- Exercise description
Repeat exactly the opening lines of the records, ending with the line that contains "Python ones to".
=== Input material ===
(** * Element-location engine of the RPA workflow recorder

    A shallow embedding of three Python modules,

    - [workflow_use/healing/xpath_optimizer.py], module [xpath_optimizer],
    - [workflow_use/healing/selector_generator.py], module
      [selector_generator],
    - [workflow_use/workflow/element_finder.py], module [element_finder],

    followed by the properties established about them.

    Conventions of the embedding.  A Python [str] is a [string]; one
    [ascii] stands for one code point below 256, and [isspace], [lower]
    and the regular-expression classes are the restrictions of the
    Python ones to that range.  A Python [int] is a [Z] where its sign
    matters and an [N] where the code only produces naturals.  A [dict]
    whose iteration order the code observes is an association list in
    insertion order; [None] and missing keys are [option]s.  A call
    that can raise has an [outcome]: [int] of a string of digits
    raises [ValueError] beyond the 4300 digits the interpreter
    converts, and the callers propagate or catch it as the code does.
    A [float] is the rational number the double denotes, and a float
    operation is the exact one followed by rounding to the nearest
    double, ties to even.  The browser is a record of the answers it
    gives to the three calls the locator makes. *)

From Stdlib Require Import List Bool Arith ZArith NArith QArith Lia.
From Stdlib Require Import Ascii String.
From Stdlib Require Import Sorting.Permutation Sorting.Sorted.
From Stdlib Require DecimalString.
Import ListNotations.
===
- Reply to the task
(** * Element-location engine of the RPA workflow recorder

    A shallow embedding of three Python modules,

    - [workflow_use/healing/xpath_optimizer.py], module [xpath_optimizer],
    - [workflow_use/healing/selector_generator.py], module
      [selector_generator],
    - [workflow_use/workflow/element_finder.py], module [element_finder],

    followed by the properties established about them.

    Conventions of the embedding.  A Python [str] is a [string]; one
    [ascii] stands for one code point below 256, and [isspace], [lower]
    and the regular-expression classes are the restrictions of the
    Python ones to that range.  A Python [int] is a [Z] where its sign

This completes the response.